WHAT YOU WILL DO
Which lines of the entries below run from the one holding "(** Assigning to the fields of [m]. *)" to the one holding "AsImmutable res s.", inclusive? Set down exactly those lines and no others.

◇ ◇ ◇

(* ===== verification/Immutable.v ===== *)
(** * Immutable values

    Models what [immutableGen] generates for slices, maps and structs, in the files
    [gen_*_immutableGen.go] of [src/_vendor/src/myitcv.io/react]: a value is a
    pointer to a struct that holds the data and the flag [mutable].  An operation on a
    value that is not mutable works on a copy, on a mutable one in place.

    The structs of one type live in a store; [HasCells] says where a world keeps it, so
    that the operations run in the worlds of the programs that use them.  The array
    behind [theSlice] is never shared between two structs, since [dup] and the
    constructors copy it, so it is a list in the cell. *)

From S2P Require Import Prelude React.

(** ** Stores *)

(** A struct: its data, and whether it may be changed in place. *)
Record icell (P : Type) := ICell { payload : P; mutable : bool }.
Arguments ICell {P} payload mutable.
Arguments payload {P} i.
Arguments mutable {P} i.

Class HasCells (P W : Type) := {
  cells : W → list (icell P);
  put_cells : list (icell P) → W → W;
  cells_put : ∀ l w, cells (put_cells l w) = l;
  put_put : ∀ l l' w, put_cells l (put_cells l' w) = put_cells l w;
  put_cells_id : ∀ w, put_cells (cells w) w = w;
}.
Arguments cells {P W _} w.
Arguments put_cells {P W _} l w.

#[export] Instance HasCells_self P : HasCells P (list (icell P)) :=
  {| cells w := w; put_cells l _ := l; cells_put _ _ := eq_refl; put_put _ _ _ := eq_refl; put_cells_id _ := eq_refl |}.

(** A world of React holds the stores of the program's own state. *)
#[export] Instance ext_cells `{ReactValues} {P E} `{HasCells P E} : HasCells P (world E).
Proof.
  refine {| cells w := cells (w_ext w); put_cells l w := World (w_js w) (put_cells l (w_ext w)) |}.
  - intros l w. apply cells_put.
  - intros l l' w. cbn. by rewrite put_put.
  - intros [j e]. cbn. by rewrite put_cells_id.
Defined.

(** Two stores that are different parts of a world. *)
Class SepCells P Q W `{HasCells P W, HasCells Q W} := {
  sep_cells : ∀ l w, cells (P := Q) (put_cells (P := P) l w) = cells w;
  sep_cells' : ∀ l w, cells (P := P) (put_cells (P := Q) l w) = cells w;
  sep_put : ∀ l l' w, put_cells (P := P) l (put_cells (P := Q) l' w) = put_cells (P := Q) l' (put_cells (P := P) l w);
}.
#[export] Instance ext_sep `{ReactValues} {P Q E} `{SepCells P Q E} : SepCells P Q (world E).
Proof.
  split; intros; cbn; [apply sep_cells|apply sep_cells'|by rewrite sep_put].
Qed.

Section Immutable.
Context {P W : Type} `{HasCells P W}.

Definition imm_deref (m : ptr) : M W (icell P) := λ w,
  c ← store_deref (cells w) m; Ok (c, w).
(** [&T{...}] *)
Definition imm_new (c : icell P) : M W ptr := λ w,
  Ok (Some (length (cells w)), put_cells (cells w ++ [c]) w).
(** Assigning to the fields of [m]. *)
Definition imm_write (m : ptr) (c : icell P) : M W unit := λ w,
  match m with
  | Some a => Ok (tt, put_cells (<[a := c]> (cells w)) w)
  | None => Panic NilDeref
  end.

(** ** What slices, maps and structs have in common *)
Definition Mutable (m : ptr) : M W bool := c ← imm_deref m; mret (mutable c).

(** [dup], and [res := *s] of a struct that is not mutable. *)
Definition dup (m : ptr) : M W ptr := c ← imm_deref m; imm_new (ICell (payload c) false).

(** [AsMutable] of a slice or a map. *)
Definition AsMutable (m : ptr) : M W ptr :=
  match m with
  | None => mret None
  | Some _ =>
      b ← Mutable m;
      if b : bool then mret m
      else
        res ← dup m;
        c ← imm_deref res;
        _ ← imm_write res (ICell (payload c) true);
        mret res
  end.

(** [AsMutable] of a struct, which has no guard against nil. *)
Definition struct_AsMutable (s : ptr) : M W ptr :=
  b ← Mutable s;
  if b : bool then mret s
  else
    c ← imm_deref s;
    imm_new (ICell (payload c) true).

Definition AsImmutable (m v : ptr) : M W ptr :=
  match m with
  | None => mret None
  | Some _ =>
      if bool_decide (v = m) then mret m
      else
        c ← imm_deref m;
        _ ← imm_write m (ICell (payload c) false);
        mret m
  end.

Definition WithMutable (m : ptr) (f : ptr → M W unit) : M W ptr :=
  res ← AsMutable m;
  _ ← f res;
  AsImmutable res m.
Definition struct_WithMutable (s : ptr) (f : ptr → M W unit) : M W ptr :=
  res ← struct_AsMutable s;
  _ ← f res;
  AsImmutable res s.
(* ===== verification/Elements.v ===== *)
(** * The HTML elements of myitcv.io/react

    Models [gen_react_coreGen.go] and [gen_react_cssGen.go] of
    [src/_vendor/src/myitcv.io/react]: for each of the 44 elements its [Props]
    struct and the function that turns it into a [createElement] call.

    Every [Props] struct has the thirteen fields of the generator's [html]
    template; they are the record [HTMLProps], and the struct of an element with
    attributes of its own holds an [HTMLProps] and those.  The struct an element
    function fills ([_AProps] and so on) is a GopherJS struct around a JavaScript
    object: assigning a field sets the property its tag names, so the function's
    body is the list of its assignments, in order, run on an empty object.  A nil
    [DataSet] is the empty list of entries; a nil event interface is [None]. *)

From S2P Require Import Prelude React.

(** ** CSS, [gen_react_cssGen.go] *)
Record CSS := {
  Float : string;
  FontSize : string;
  FontStyle : string;
  Height : string;
  Left : string;
  MarginTop : string;
  MaxHeight : string;
  MinHeight : string;
  Overflow : string;
  OverflowY : string;
  Position : string;
  Resize : string;
  Top : string;
  Width : string;
  ZIndex : string;
}.

(** [&CSS{...}] literals name the fields they set: a literal is [css_zero] with
    those fields changed. *)
Definition css_zero : CSS := {|
  Float := "";
  FontSize := "";
  FontStyle := "";
  Height := "";
  Left := "";
  MarginTop := "";
  MaxHeight := "";
  MinHeight := "";
  Overflow := "";
  OverflowY := "";
  Position := "";
  Resize := "";
  Top := "";
  Width := "";
  ZIndex := "";
|}.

◇ ◇ ◇

RESPONSE TO THIS TASK
(** Assigning to the fields of [m]. *)
Definition imm_write (m : ptr) (c : icell P) : M W unit := λ w,
  match m with
  | Some a => Ok (tt, put_cells (<[a := c]> (cells w)) w)
  | None => Panic NilDeref
  end.

(** ** What slices, maps and structs have in common *)
Definition Mutable (m : ptr) : M W bool := c ← imm_deref m; mret (mutable c).

(** [dup], and [res := *s] of a struct that is not mutable. *)
Definition dup (m : ptr) : M W ptr := c ← imm_deref m; imm_new (ICell (payload c) false).

(** [AsMutable] of a slice or a map. *)
Definition AsMutable (m : ptr) : M W ptr :=
  match m with
  | None => mret None
  | Some _ =>
      b ← Mutable m;
      if b : bool then mret m
      else
        res ← dup m;
        c ← imm_deref res;
        _ ← imm_write res (ICell (payload c) true);
        mret res
  end.

(** [AsMutable] of a struct, which has no guard against nil. *)
Definition struct_AsMutable (s : ptr) : M W ptr :=
  b ← Mutable s;
  if b : bool then mret s
  else
    c ← imm_deref s;
    imm_new (ICell (payload c) true).

Definition AsImmutable (m v : ptr) : M W ptr :=
  match m with
  | None => mret None
  | Some _ =>
      if bool_decide (v = m) then mret m
      else
        c ← imm_deref m;
        _ ← imm_write m (ICell (payload c) false);
        mret m
  end.

Definition WithMutable (m : ptr) (f : ptr → M W unit) : M W ptr :=
  res ← AsMutable m;
  _ ← f res;
  AsImmutable res m.
Definition struct_WithMutable (s : ptr) (f : ptr → M W unit) : M W ptr :=
  res ← struct_AsMutable s;
  _ ← f res;
  AsImmutable res s.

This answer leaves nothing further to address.